* [Material provided]:
====

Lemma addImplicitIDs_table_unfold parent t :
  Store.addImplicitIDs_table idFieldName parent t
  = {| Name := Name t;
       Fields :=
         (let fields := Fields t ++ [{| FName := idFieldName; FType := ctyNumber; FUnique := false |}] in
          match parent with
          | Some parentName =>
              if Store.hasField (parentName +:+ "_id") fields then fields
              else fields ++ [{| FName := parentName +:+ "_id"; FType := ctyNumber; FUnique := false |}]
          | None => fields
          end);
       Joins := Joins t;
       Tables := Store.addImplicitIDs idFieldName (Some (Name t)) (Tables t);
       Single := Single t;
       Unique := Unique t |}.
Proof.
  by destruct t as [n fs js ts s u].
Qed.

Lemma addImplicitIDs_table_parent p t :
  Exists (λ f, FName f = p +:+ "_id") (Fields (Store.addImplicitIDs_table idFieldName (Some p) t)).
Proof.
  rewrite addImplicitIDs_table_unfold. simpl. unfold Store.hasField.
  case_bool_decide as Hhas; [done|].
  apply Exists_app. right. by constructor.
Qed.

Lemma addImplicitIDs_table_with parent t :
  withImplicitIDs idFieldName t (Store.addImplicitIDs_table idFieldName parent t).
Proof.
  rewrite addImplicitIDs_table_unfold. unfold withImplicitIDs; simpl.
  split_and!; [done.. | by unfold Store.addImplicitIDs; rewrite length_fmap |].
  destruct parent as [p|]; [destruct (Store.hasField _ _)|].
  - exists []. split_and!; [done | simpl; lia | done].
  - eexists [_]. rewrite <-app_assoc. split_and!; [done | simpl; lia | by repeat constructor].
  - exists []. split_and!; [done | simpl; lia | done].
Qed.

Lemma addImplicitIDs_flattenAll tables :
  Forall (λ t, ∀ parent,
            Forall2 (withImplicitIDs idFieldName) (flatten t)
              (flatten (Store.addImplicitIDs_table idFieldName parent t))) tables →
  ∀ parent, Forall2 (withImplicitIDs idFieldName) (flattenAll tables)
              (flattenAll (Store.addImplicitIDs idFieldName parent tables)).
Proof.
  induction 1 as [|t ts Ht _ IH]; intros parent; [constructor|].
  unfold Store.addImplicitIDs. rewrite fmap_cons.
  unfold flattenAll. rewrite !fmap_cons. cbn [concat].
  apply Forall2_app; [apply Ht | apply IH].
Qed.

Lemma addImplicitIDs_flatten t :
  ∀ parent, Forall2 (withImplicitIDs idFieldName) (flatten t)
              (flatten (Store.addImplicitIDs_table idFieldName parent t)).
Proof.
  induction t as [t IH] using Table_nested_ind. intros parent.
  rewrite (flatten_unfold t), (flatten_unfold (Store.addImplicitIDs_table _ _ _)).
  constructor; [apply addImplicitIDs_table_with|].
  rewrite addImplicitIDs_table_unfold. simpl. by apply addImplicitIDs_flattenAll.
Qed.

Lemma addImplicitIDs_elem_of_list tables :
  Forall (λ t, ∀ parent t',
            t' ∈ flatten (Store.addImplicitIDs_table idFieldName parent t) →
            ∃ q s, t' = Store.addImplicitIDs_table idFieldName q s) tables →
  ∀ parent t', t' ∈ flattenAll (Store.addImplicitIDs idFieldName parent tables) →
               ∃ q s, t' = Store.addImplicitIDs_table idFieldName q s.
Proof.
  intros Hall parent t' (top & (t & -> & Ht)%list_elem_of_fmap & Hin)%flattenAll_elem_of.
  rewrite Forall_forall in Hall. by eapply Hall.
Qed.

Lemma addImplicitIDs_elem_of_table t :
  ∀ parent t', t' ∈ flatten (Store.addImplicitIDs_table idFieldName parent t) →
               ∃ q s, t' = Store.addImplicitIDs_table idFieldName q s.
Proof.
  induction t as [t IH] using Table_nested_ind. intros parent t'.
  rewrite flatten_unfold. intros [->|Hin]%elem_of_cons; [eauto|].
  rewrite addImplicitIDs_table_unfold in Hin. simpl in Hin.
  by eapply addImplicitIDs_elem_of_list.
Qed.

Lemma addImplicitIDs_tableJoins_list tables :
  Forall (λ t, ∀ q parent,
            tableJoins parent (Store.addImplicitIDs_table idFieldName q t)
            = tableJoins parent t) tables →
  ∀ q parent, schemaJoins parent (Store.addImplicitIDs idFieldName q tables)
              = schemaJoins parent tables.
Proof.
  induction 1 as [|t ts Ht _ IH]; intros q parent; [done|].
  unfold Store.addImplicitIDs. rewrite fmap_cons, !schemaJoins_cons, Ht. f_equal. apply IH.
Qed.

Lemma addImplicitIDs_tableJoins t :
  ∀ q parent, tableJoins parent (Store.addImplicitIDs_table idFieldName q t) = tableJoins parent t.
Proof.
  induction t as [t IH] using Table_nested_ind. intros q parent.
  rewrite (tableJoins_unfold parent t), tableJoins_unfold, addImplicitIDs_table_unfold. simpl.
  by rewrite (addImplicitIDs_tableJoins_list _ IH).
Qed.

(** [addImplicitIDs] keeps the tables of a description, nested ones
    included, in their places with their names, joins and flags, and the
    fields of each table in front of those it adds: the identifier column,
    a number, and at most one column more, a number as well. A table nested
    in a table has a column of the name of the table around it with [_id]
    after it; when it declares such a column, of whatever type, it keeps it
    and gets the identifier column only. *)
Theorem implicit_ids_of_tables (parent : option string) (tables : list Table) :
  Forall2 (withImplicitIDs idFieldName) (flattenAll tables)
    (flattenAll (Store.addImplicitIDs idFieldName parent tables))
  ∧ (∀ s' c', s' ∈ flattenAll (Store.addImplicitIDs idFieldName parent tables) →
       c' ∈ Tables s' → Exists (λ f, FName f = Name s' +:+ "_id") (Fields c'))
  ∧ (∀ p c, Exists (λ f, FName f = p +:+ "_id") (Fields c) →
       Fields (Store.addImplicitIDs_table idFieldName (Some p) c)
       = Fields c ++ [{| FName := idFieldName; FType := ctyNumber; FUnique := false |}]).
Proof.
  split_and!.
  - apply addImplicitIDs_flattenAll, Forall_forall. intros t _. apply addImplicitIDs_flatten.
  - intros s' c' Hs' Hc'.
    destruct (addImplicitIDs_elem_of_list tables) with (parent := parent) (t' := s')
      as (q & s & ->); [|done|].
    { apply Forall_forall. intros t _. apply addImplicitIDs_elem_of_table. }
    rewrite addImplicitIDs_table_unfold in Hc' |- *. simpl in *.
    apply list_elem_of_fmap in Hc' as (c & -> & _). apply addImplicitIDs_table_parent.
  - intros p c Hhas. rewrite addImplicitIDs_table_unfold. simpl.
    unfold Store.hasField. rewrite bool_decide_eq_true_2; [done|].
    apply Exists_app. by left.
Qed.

====

* [What you need to do]: Retype the material in full. Each word must match.

* [Output for this exercise]:
Lemma addImplicitIDs_table_unfold parent t :
  Store.addImplicitIDs_table idFieldName parent t
  = {| Name := Name t;
       Fields :=
         (let fields := Fields t ++ [{| FName := idFieldName; FType := ctyNumber; FUnique := false |}] in
          match parent with
          | Some parentName =>
              if Store.hasField (parentName +:+ "_id") fields then fields
              else fields ++ [{| FName := parentName +:+ "_id"; FType := ctyNumber; FUnique := false |}]
          | None => fields
          end);
       Joins := Joins t;
       Tables := Store.addImplicitIDs idFieldName (Some (Name t)) (Tables t);
       Single := Single t;
       Unique := Unique t |}.
Proof.
  by destruct t as [n fs js ts s u].
Qed.

Lemma addImplicitIDs_table_parent p t :
  Exists (λ f, FName f = p +:+ "_id") (Fields (Store.addImplicitIDs_table idFieldName (Some p) t)).
Proof.
  rewrite addImplicitIDs_table_unfold. simpl. unfold Store.hasField.
  case_bool_decide as Hhas; [done|].
  apply Exists_app. right. by constructor.
Qed.

Lemma addImplicitIDs_table_with parent t :
  withImplicitIDs idFieldName t (Store.addImplicitIDs_table idFieldName parent t).
Proof.
  rewrite addImplicitIDs_table_unfold. unfold withImplicitIDs; simpl.
  split_and!; [done.. | by unfold Store.addImplicitIDs; rewrite length_fmap |].
  destruct parent as [p|]; [destruct (Store.hasField _ _)|].
  - exists []. split_and!; [done | simpl; lia | done].
  - eexists [_]. rewrite <-app_assoc. split_and!; [done | simpl; lia | by repeat constructor].
  - exists []. split_and!; [done | simpl; lia | done].
Qed.

Lemma addImplicitIDs_flattenAll tables :
  Forall (λ t, ∀ parent,
            Forall2 (withImplicitIDs idFieldName) (flatten t)
              (flatten (Store.addImplicitIDs_table idFieldName parent t))) tables →
  ∀ parent, Forall2 (withImplicitIDs idFieldName) (flattenAll tables)
              (flattenAll (Store.addImplicitIDs idFieldName parent tables)).
Proof.
  induction 1 as [|t ts Ht _ IH]; intros parent; [constructor|].
  unfold Store.addImplicitIDs. rewrite fmap_cons.
  unfold flattenAll. rewrite !fmap_cons. cbn [concat].
  apply Forall2_app; [apply Ht | apply IH].
Qed.

Lemma addImplicitIDs_flatten t :
  ∀ parent, Forall2 (withImplicitIDs idFieldName) (flatten t)
              (flatten (Store.addImplicitIDs_table idFieldName parent t)).
Proof.
  induction t as [t IH] using Table_nested_ind. intros parent.
  rewrite (flatten_unfold t), (flatten_unfold (Store.addImplicitIDs_table _ _ _)).
  constructor; [apply addImplicitIDs_table_with|].
  rewrite addImplicitIDs_table_unfold. simpl. by apply addImplicitIDs_flattenAll.
Qed.

Lemma addImplicitIDs_elem_of_list tables :
  Forall (λ t, ∀ parent t',
            t' ∈ flatten (Store.addImplicitIDs_table idFieldName parent t) →
            ∃ q s, t' = Store.addImplicitIDs_table idFieldName q s) tables →
  ∀ parent t', t' ∈ flattenAll (Store.addImplicitIDs idFieldName parent tables) →
               ∃ q s, t' = Store.addImplicitIDs_table idFieldName q s.
Proof.
  intros Hall parent t' (top & (t & -> & Ht)%list_elem_of_fmap & Hin)%flattenAll_elem_of.
  rewrite Forall_forall in Hall. by eapply Hall.
Qed.

Lemma addImplicitIDs_elem_of_table t :
  ∀ parent t', t' ∈ flatten (Store.addImplicitIDs_table idFieldName parent t) →
               ∃ q s, t' = Store.addImplicitIDs_table idFieldName q s.
Proof.
  induction t as [t IH] using Table_nested_ind. intros parent t'.
  rewrite flatten_unfold. intros [->|Hin]%elem_of_cons; [eauto|].
  rewrite addImplicitIDs_table_unfold in Hin. simpl in Hin.
  by eapply addImplicitIDs_elem_of_list.
Qed.

Lemma addImplicitIDs_tableJoins_list tables :
  Forall (λ t, ∀ q parent,
            tableJoins parent (Store.addImplicitIDs_table idFieldName q t)
            = tableJoins parent t) tables →
  ∀ q parent, schemaJoins parent (Store.addImplicitIDs idFieldName q tables)
              = schemaJoins parent tables.
Proof.
  induction 1 as [|t ts Ht _ IH]; intros q parent; [done|].
  unfold Store.addImplicitIDs. rewrite fmap_cons, !schemaJoins_cons, Ht. f_equal. apply IH.
Qed.

Lemma addImplicitIDs_tableJoins t :
  ∀ q parent, tableJoins parent (Store.addImplicitIDs_table idFieldName q t) = tableJoins parent t.
Proof.
  induction t as [t IH] using Table_nested_ind. intros q parent.
  rewrite (tableJoins_unfold parent t), tableJoins_unfold, addImplicitIDs_table_unfold. simpl.
  by rewrite (addImplicitIDs_tableJoins_list _ IH).
Qed.

(** [addImplicitIDs] keeps the tables of a description, nested ones
    included, in their places with their names, joins and flags, and the
    fields of each table in front of those it adds: the identifier column,
    a number, and at most one column more, a number as well. A table nested
    in a table has a column of the name of the table around it with [_id]
    after it; when it declares such a column, of whatever type, it keeps it
    and gets the identifier column only. *)
Theorem implicit_ids_of_tables (parent : option string) (tables : list Table) :
  Forall2 (withImplicitIDs idFieldName) (flattenAll tables)
    (flattenAll (Store.addImplicitIDs idFieldName parent tables))
  ∧ (∀ s' c', s' ∈ flattenAll (Store.addImplicitIDs idFieldName parent tables) →
       c' ∈ Tables s' → Exists (λ f, FName f = Name s' +:+ "_id") (Fields c'))
  ∧ (∀ p c, Exists (λ f, FName f = p +:+ "_id") (Fields c) →
       Fields (Store.addImplicitIDs_table idFieldName (Some p) c)
       = Fields c ++ [{| FName := idFieldName; FType := ctyNumber; FUnique := false |}]).
Proof.
  split_and!.
  - apply addImplicitIDs_flattenAll, Forall_forall. intros t _. apply addImplicitIDs_flatten.
  - intros s' c' Hs' Hc'.
    destruct (addImplicitIDs_elem_of_list tables) with (parent := parent) (t' := s')
      as (q & s & ->); [|done|].
    { apply Forall_forall. intros t _. apply addImplicitIDs_elem_of_table. }
    rewrite addImplicitIDs_table_unfold in Hc' |- *. simpl in *.
    apply list_elem_of_fmap in Hc' as (c & -> & _). apply addImplicitIDs_table_parent.
  - intros p c Hhas. rewrite addImplicitIDs_table_unfold. simpl.
    unfold Store.hasField. rewrite bool_decide_eq_true_2; [done|].
    apply Exists_app. by left.
Qed.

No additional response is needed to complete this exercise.